Understanding the biological signatures for resistance to Mycobacterium tuberculosis (Mtb) in a unique group termed resisters (RSTR) is crucial. Despite extensive exposure to the pathogen, these individuals remain uninfected, highlighting elusive yet critical natural resistance pathways. In efforts to elucidate the molecular mechanisms behind the unique resistance to Mtb, we hypothesized that unique gene expression patterns in alveolar macrophages might explain this resistance phenomenon. Utilizing immuno-transcriptomic profiling and single nucleotide polymorphism (SNP) array genotyping, we analyzed alveolar macrophage samples from an observational cohort in Uganda, comparing RSTR and latent TB infection (LTBI) (N=49 participants).
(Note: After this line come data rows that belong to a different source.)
(** C8: when the streamed completion yields non-empty fragments and ends,
    one non-final event carrying each fragment is yielded, in order, then
    one final event; the text given to the follow-up generation is their
    concatenation. *)
Theorem C8_fragments_streamed_in_order self message uid tn p frags
  (Hcall : In (StreamCall p) (turn_calls self message (mkContext (Some uid) (Some tn))))
  (Hchunks : chunks (main_llm self p) = map Some frags)
  (Hne : Forall (fun s => s <> EmptyString) frags)
  (Hend : stream_end (main_llm self p) = None) :
  In (StructuredCall (mkStructuredInput message (String.concat "" frags)))
     (turn_calls self message (mkContext (Some uid) (Some tn))) /\
  exists e,
    turn_events self message (mkContext (Some uid) (Some tn)) = map chunk_event frags ++ [e] /\
    is_final e = true.
Proof.
  destruct (stream_call_prepared _ _ _ _ Hcall) as [[tn' Hp] _].
  rewrite turn_events_closed_form, turn_calls_closed_form. unfold turn_closed_form.
  rewrite Hp, Hend, Hchunks, (fragments_of_nonempty _ Hne). simpl.
  split; [right; left; reflexivity|].
  eexists. split; [reflexivity|].
  destruct (structured_llm self tn' _); reflexivity.
Qed.

Lemma forallb_valid_items (l : list FollowUpItem) :
  forallb valid_item l = true ->
  Forall (fun q => exists s, q = PyStr s /\ strip_nonempty s = true) l.
Proof.
  intros H. rewrite forallb_forall in H. apply Forall_forall.
  intros [s|] Hin; specialize (H _ Hin); simpl in H; [eauto | discriminate].
Qed.

Lemma existsb_negb_forallb {A} (f : A -> bool) (l : list A) :
  existsb (fun x => negb (f x)) l = negb (forallb f l).
Proof. induction l as [|x l IH]; simpl; [reflexivity|]. rewrite IH. now destruct (f x). Qed.

Lemma final_follow_ups_spec (fq : option (list FollowUpItem)) :
  (final_follow_ups fq = None \/
   exists l, final_follow_ups fq = Some l /\ l <> [] /\
     Forall (fun q => exists s, q = PyStr s /\ strip_nonempty s = true) l) /\
  (fq = Some [] -> final_follow_ups fq = None) /\
  (forall l, fq = Some l -> existsb (fun q => negb (valid_item q)) l = true -> final_follow_ups fq = None) /\
  (forall l, fq = Some l -> l <> [] -> forallb valid_item l = true -> final_follow_ups fq = Some l).
Proof.
  destruct fq as [[|q l]|]; unfold final_follow_ups; simpl.
  - split; [left; reflexivity|]. split; [intros _; reflexivity|]. split; [intros; reflexivity|].
    intros l' Hl Hne _. injection Hl as <-. contradiction.
  - destruct (valid_item q && forallb valid_item l) eqn:Hv; simpl.
    + destruct (too_long q || existsb too_long l); simpl.
      all: split; [right; exists (q :: l); split; [reflexivity|]; split; [discriminate|];
                   apply forallb_valid_items; exact Hv|].
      all: split; [intros Hl; discriminate Hl|].
      all: split; [intros l' Hl He; injection Hl as <-;
                   rewrite existsb_negb_forallb in He; simpl in He; rewrite Hv in He;
                   discriminate He|].
      all: intros l' Hl _ _; injection Hl as <-; reflexivity.
    + split; [left; reflexivity|]. split; [intros; reflexivity|].
      split; [intros; reflexivity|].
      intros l' Hl _ Hf. injection Hl as <-. simpl in Hf. rewrite Hf in Hv. discriminate Hv.
  - split; [left; reflexivity|]. split; [intros Hl; discriminate Hl|].
    split; intros l' Hl; discriminate Hl.
Qed.

(** C10: on the success path the terminal event's [follow_up_prompts] is
    the normalised follow-up list: [None] or a non-empty list of non-blank
    strings; an empty list and a list with a non-string or blank entry
    both become [None]; a list of non-blank strings is kept as it is, also
    when entries exceed the seven-word heuristic. *)
Theorem C10_follow_ups_normalised self message uid tn i o
  (Hcall : In (StructuredCall i) (turn_calls self message (mkContext (Some uid) (Some tn))))
  (Hok : structured_llm self tn i = SOk o) :
  (exists pre,
     turn_events self message (mkContext (Some uid) (Some tn)) =
     pre ++ [mkResponse None (final_follow_ups (follow_up_questions o)) true]) /\
  (final_follow_ups (follow_up_questions o) = None \/
   exists l, final_follow_ups (follow_up_questions o) = Some l /\ l <> [] /\
     Forall (fun q => exists s, q = PyStr s /\ strip_nonempty s = true) l) /\
  (follow_up_questions o = Some [] -> final_follow_ups (follow_up_questions o) = None) /\
  (forall l, follow_up_questions o = Some l ->
     existsb (fun q => negb (valid_item q)) l = true ->
     final_follow_ups (follow_up_questions o) = None) /\
  (forall l, follow_up_questions o = Some l -> l <> [] -> forallb valid_item l = true ->
     final_follow_ups (follow_up_questions o) = Some l).
Proof.
  destruct (structured_call_tutor _ _ _ _ _ Hcall) as (p & _ & _ & Hev).
  rewrite Hok in Hev. split; [eexists; exact Hev|].
  apply final_follow_ups_spec.
Qed.

(* ------------------------------------------------------------------ *)
(** ** Further properties of the service *)

Lemma filter_all_false {A} (f : A -> bool) (l : list A) :
  (forall x, In x l -> f x = false) -> filter f l = [].
Proof.
  induction l as [|x l IH]; simpl; intros H; [reflexivity|].
  rewrite H by auto. apply IH. auto.
Qed.

(** [__init__] raises [ChatServiceError] as soon as one required variable
    is unset, empty or whitespace only; the message lists every such
    variable in declaration order, and no client is constructed. *)
Theorem init_rejects_missing_env_var env azure_init k
  (Hin : In k required_env_var_names) (Hmiss : env_value_missing (env k) = true) :
  In k (filter (fun k => env_value_missing (env k)) required_env_var_names) /\
  service_init env azure_init =
  inl (MkChatServiceError
         ("Missing or empty required environment variables: " ++
          String.concat ", " (filter (fun k => env_value_missing (env k)) required_env_var_names))).
Proof.
  assert (Hf : In k (filter (fun k => env_value_missing (env k)) required_env_var_names))
    by (apply filter_In; auto).
  split; [exact Hf|]. unfold service_init. cbv beta zeta.
  destruct (filter _ required_env_var_names) eqn:E; [contradiction | reflexivity].
Qed.

Lemma env_present env k :
  In k required_env_var_names ->
  (forall k, In k required_env_var_names -> env_value_missing (env k) = false) ->
  exists v, env k = Some v.
Proof.
  intros Hin Hset. specialize (Hset k Hin).
  destruct (env k) as [v|]; [eauto | discriminate].
Qed.

(** When the four variables are set and both clients construct, [__init__]
    builds the streaming client at temperature 0.7 and the structured,
    non-streaming client at temperature 0.3, both from the same four
    values. *)
Theorem init_builds_both_clients env azure_init
  (Hset : forall k, In k required_env_var_names -> env_value_missing (env k) = false)
  (Hok : forall cfg, azure_init cfg = None) :
  exists ver dep endp key,
    env "AZURE_OPENAI_API_VERSION" = Some ver /\ env "AZURE_OPENAI_DEPLOYMENT_NAME" = Some dep /\
    env "AZURE_OPENAI_ENDPOINT" = Some endp /\ env "AZURE_OPENAI_API_KEY" = Some key /\
    service_init env azure_init =
    inr (mkAzureConfig ver dep endp key 7 true false, mkAzureConfig ver dep endp key 3 false true).
Proof.
  destruct (env_present env "AZURE_OPENAI_API_VERSION") as [ver Hv]; [simpl; tauto | exact Hset |].
  destruct (env_present env "AZURE_OPENAI_DEPLOYMENT_NAME") as [dep Hd]; [simpl; tauto | exact Hset |].
  destruct (env_present env "AZURE_OPENAI_ENDPOINT") as [endp He]; [simpl; tauto | exact Hset |].
  destruct (env_present env "AZURE_OPENAI_API_KEY") as [key Hk]; [simpl; tauto | exact Hset |].
  exists ver, dep, endp, key. repeat split; auto.
  unfold service_init. cbv beta zeta.
  rewrite (filter_all_false _ _ Hset), Hv, Hd, He, Hk, !Hok. reflexivity.
Qed.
Differential gene expression analysis revealed elevated BMAL1 expression in RSTR relative to LTBI (false discovery rate [FDR], <0.25). Gene set enrichment analyses (GSEA) identified multiple gene sets differentiating RSTR and LTBI alveolar macrophages. The only significantly enriched gene set in RSTR compared to LTBI was the E2F biological pathway encoding cell cycle-related targets (false discovery rate [FDR], <0.2). Intriguingly, these findings allude to a potential convergence of these pathways with autophagy, a crucial defense mechanism against Mtb infection. This novel intersection between autophagy and circadian rhythm processes active in RSTRs point to a new avenue for host directed therapeutic interventions against tuberculosis (TB).